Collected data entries
════════

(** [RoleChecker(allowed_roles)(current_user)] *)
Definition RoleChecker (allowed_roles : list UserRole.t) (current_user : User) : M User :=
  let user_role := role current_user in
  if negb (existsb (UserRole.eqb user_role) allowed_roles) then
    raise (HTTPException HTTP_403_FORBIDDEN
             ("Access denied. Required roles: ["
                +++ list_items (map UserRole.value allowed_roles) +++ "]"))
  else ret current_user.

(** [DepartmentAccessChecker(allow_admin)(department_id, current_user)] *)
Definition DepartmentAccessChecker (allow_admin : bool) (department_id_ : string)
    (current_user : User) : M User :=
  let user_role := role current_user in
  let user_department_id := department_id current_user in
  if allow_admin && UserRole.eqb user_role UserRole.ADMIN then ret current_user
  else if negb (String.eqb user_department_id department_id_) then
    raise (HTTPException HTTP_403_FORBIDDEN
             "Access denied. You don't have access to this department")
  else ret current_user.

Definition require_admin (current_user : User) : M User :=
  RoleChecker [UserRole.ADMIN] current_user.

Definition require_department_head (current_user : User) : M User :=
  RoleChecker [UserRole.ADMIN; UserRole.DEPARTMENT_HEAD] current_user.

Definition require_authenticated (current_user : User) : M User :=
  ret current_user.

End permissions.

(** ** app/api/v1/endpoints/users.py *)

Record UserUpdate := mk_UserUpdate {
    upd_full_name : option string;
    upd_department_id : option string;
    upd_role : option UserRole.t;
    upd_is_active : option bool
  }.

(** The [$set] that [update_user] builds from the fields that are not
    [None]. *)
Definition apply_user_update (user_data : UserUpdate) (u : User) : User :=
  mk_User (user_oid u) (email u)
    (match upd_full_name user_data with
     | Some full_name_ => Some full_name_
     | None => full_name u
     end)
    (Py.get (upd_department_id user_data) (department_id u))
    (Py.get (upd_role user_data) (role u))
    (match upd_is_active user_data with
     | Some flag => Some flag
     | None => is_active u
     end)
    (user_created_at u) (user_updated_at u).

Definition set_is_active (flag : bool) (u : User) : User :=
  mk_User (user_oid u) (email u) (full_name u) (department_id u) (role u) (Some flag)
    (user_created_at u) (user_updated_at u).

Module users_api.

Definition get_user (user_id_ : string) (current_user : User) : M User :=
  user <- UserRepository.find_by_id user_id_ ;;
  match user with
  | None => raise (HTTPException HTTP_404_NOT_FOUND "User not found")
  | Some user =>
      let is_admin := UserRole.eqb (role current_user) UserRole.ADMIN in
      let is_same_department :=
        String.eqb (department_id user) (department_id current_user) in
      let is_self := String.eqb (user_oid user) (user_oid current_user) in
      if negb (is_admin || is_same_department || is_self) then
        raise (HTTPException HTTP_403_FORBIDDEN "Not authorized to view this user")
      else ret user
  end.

════════

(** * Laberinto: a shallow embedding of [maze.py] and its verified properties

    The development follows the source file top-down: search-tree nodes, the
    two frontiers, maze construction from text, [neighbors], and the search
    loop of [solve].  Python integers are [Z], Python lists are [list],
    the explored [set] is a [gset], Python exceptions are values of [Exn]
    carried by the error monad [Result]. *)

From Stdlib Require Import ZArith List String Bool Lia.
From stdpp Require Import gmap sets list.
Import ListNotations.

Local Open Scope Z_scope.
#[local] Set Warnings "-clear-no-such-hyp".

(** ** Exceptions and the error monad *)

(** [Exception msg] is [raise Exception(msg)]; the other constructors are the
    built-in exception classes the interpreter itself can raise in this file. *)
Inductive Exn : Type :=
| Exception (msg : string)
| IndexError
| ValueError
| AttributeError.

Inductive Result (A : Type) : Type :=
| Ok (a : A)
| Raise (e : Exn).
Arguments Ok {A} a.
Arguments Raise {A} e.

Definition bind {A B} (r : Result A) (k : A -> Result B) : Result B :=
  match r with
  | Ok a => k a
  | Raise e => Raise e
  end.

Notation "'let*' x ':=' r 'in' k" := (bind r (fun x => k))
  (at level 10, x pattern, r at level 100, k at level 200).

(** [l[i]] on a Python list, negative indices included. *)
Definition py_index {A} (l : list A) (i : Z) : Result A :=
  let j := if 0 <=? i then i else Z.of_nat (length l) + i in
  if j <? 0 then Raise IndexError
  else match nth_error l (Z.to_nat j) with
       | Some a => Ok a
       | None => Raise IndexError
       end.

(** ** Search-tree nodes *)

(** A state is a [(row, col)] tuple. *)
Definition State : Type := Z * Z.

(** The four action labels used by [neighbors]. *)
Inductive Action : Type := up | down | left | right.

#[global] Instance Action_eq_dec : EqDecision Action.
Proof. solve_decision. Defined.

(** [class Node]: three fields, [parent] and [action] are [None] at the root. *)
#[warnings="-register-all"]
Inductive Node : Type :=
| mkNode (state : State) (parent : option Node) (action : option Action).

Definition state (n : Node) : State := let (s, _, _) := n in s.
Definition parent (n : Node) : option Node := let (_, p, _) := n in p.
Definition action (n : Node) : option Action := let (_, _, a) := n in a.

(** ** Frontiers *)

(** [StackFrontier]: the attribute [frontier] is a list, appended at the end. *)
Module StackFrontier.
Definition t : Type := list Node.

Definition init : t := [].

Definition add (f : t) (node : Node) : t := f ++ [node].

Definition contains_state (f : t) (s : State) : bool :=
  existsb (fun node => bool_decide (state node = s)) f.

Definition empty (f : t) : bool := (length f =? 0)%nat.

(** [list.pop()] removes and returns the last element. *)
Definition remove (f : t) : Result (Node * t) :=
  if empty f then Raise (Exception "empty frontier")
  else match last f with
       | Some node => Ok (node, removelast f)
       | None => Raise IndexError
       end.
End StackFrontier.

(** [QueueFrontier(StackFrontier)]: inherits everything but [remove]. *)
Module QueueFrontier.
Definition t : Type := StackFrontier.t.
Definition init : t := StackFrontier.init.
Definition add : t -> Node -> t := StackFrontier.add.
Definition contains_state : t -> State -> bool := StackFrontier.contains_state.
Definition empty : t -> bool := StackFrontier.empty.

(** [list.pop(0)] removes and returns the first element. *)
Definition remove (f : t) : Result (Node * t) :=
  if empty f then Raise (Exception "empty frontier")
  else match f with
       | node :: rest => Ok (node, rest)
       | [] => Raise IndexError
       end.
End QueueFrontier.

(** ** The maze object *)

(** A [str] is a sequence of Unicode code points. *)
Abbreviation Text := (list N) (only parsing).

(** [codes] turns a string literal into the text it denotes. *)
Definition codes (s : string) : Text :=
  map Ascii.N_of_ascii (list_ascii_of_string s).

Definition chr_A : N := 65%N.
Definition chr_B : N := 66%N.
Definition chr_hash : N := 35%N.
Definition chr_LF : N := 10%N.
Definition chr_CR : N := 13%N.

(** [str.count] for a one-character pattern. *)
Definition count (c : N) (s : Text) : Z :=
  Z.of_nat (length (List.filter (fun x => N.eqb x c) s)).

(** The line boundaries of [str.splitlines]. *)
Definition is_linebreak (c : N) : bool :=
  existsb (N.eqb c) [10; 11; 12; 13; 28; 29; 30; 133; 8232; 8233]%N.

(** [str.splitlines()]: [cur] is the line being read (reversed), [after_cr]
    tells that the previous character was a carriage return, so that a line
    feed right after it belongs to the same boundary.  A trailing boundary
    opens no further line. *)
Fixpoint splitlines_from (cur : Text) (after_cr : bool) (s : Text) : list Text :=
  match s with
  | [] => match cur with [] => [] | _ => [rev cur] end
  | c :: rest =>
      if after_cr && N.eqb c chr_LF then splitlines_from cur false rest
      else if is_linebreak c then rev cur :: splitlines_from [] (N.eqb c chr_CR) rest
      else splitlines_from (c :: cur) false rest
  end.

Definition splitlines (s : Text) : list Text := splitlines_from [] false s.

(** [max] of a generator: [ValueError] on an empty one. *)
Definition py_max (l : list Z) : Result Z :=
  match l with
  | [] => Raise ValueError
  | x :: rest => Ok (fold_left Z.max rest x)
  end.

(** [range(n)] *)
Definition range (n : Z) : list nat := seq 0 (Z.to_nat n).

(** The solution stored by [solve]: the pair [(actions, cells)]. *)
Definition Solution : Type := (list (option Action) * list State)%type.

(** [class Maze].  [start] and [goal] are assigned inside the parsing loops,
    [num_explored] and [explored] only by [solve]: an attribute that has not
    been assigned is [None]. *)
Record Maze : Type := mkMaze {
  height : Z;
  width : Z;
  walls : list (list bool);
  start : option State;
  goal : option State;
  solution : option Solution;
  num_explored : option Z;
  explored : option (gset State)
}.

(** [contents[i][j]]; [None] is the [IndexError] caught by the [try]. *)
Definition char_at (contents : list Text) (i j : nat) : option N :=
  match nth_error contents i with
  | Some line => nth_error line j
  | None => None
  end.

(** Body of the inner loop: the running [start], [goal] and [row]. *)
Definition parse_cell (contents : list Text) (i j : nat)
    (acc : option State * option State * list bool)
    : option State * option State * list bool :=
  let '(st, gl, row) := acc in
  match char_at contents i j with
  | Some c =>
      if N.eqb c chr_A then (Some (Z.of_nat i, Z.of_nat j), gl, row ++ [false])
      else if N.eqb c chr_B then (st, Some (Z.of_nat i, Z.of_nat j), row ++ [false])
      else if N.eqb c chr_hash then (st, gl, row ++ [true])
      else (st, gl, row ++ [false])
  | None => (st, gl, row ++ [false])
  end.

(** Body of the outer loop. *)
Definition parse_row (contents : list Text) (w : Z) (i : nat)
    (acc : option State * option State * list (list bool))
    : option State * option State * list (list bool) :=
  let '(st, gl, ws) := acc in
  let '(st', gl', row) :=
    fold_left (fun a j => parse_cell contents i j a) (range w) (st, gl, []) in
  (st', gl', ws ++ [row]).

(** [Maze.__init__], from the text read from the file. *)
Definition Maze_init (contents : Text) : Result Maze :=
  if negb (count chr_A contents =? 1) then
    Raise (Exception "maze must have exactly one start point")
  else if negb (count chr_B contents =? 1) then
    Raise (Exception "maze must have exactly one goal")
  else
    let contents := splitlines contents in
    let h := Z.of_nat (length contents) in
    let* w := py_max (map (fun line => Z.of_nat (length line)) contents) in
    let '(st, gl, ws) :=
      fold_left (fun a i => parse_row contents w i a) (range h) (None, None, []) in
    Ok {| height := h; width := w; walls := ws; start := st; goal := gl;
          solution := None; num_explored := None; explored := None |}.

════════

For the records above, state how many lines contain the string "HTTPException", with no added text.

Solution for this task:
4